= Forest Lawn Mausoleum & Cremation Centre =

Mausoleum and cremation centre in Toronto, Canada

Forest Lawn Mausoleum & Cremation Centre is a mausoleum and crematorium at 4570 Yonge Street in the North York district of Toronto, Ontario. It is operated by Park Lawn Limited Partnership, an affiliate of Park Lawn Corporation.

==History==
Forest Lawn Mausoleum was established in the early 1910s on a 3.5 acre site in what was then the village of Lansing. Sources differ slightly on its opening date: Park Lawn and a cemetery-records database give 1911, while historian Marjorie Stuart and a 2005 Park Lawn corporate filing give 1912. Stuart described the mausoleum as a new approach to public entombment and noted its Italian marble interior and stained-glass windows.
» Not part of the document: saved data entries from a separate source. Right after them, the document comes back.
Set Default Goal Selector "!".

Declare Scope zanskar_scope.
Delimit Scope zanskar_scope with zanskar.
Open Scope zanskar_scope.

(** * Results

Go returns [(value, error)]; a model returns [Ok value] or [Err error]. *)

Inductive result (E A : Type) : Type :=
| Ok (a : A)
| Err (e : E).
Arguments Ok {E A} a.
Arguments Err {E A} e.

Definition rbind {E A B} (r : result E A) (k : A → result E B) : result E B :=
  match r with
  | Ok a => k a
  | Err e => Err e
  end.

Notation "'let?' x ':=' c 'in' k" := (rbind c (λ x, k))
  (at level 10, x name, c at level 100, k at level 200) : zanskar_scope.

Definition is_ok {E A} (r : result E A) : bool :=
  match r with Ok _ => true | Err _ => false end.

#[export] Instance result_eq_dec `{EqDecision E, EqDecision A} : EqDecision (result E A).
Proof. intros x y. solve_decision. Defined.

#[export] Instance Ok_inj {E A} : Inj (=) (=) (@Ok E A).
Proof. by intros a b [= ->]. Qed.

Lemma rbind_Ok {E A B} (r : result E A) (k : A → result E B) b :
  rbind r k = Ok b ↔ ∃ a, r = Ok a ∧ k a = Ok b.
Proof. destruct r; simpl; naive_solver. Qed.

(** * Time

An instant is a number of nanoseconds since the Unix epoch, as Go's
[time.Time] denotes it once its location is set aside; a duration is a number
of nanoseconds. *)

Abbreviation time := Z (only parsing).
Abbreviation duration := Z (only parsing).

Definition Microsecond : duration := 1000.
Definition Second : duration := 1000000000.
Definition Minute : duration := 60 * Second.
Definition Hour : duration := 60 * Minute.

(** [t.After(u)] and [t.Before(u)]. *)
Definition After (t u : time) : bool := bool_decide (u < t)%Z.
Definition Before (t u : time) : bool := bool_decide (t < u)%Z.

(** [t.Sub(u)] saturates at the bounds of an [int64]. *)
Definition maxDuration : duration := 9223372036854775807.
Definition minDuration : duration := -9223372036854775808.
Definition Sub (t u : time) : duration := Z.max minDuration (Z.min maxDuration (t - u)).

(** The zero [time.Time], the first of January of the year 1. *)
Definition zero_time : time := -62135596800 * Second.

(** [store.TimeArg]: the stored form of an instant keeps microseconds. *)
Definition TimeArg (t : time) : time := (t / Microsecond * Microsecond)%Z.

(** * Automation *)

(** Splits every boolean connective of the context into its propositions. *)
Ltac bool_simpl :=
  repeat match goal with
  | H : (_ && _)%bool = true |- _ => apply andb_true_iff in H as [? ?]
  | H : (_ && _)%bool = false |- _ => apply andb_false_iff in H
  | H : (_ || _)%bool = true |- _ => apply orb_true_iff in H
  | H : (_ || _)%bool = false |- _ => apply orb_false_iff in H as [? ?]
  | H : negb _ = true |- _ => apply negb_true_iff in H
  | H : negb _ = false |- _ => apply negb_false_iff in H
  | H : bool_decide _ = true |- _ => apply bool_decide_eq_true in H
  | H : bool_decide _ = false |- _ => apply bool_decide_eq_false in H
  end.

(** [lia] with quotients and remainders by constants unfolded. *)
Ltac div_lia := zify; Z.to_euclidean_division_equations; lia.

Create HintDb zanskar.
Create Rewrite HintDb zanskar.

(** * Lists *)

(** [slices.Contains] on a list of strings. *)
Definition contains (l : list string) (s : string) : bool := bool_decide (s ∈ l).

Lemma contains_spec l s : contains l s = true ↔ s ∈ l.
Proof. unfold contains. apply bool_decide_eq_true. Qed.

Lemma contains_false l s : contains l s = false ↔ s ∉ l.
Proof. unfold contains. apply bool_decide_eq_false. Qed.

Lemma existsb_true {A} (f : A → bool) l : existsb f l = true ↔ ∃ x, x ∈ l ∧ f x = true.
Proof. rewrite existsb_exists. by setoid_rewrite list_elem_of_In. Qed.

Lemma existsb_false {A} (f : A → bool) l : existsb f l = false ↔ ∀ x, x ∈ l → f x = false.
Proof.
  rewrite <-not_true_iff_false, existsb_true. split.
  - intros H x Hx. apply not_true_iff_false. naive_solver.
  - intros H (x & Hx & Hf). rewrite H in Hf; done.
Qed.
Henry Pellatt was involved in a group that invested in Forest Lawn Mausoleum in 1913 and was one of the company's early directors. He was later entombed there, as were members of the family of chocolate manufacturer William Neilson.

In 2009, the Ontario Historical Society reported that burials from the former York Mills Presbyterian cemetery were believed to have been moved to Forest Lawn Mausoleum and York Cemetery around 1927.

A crematorium was built on the site in 1980. Forest Lawn later became part of Park Lawn's operations following its 2002 acquisition of Westside Cemeteries Limited. The Commonwealth War Graves Commission records five identified First and Second World War casualties at the mausoleum.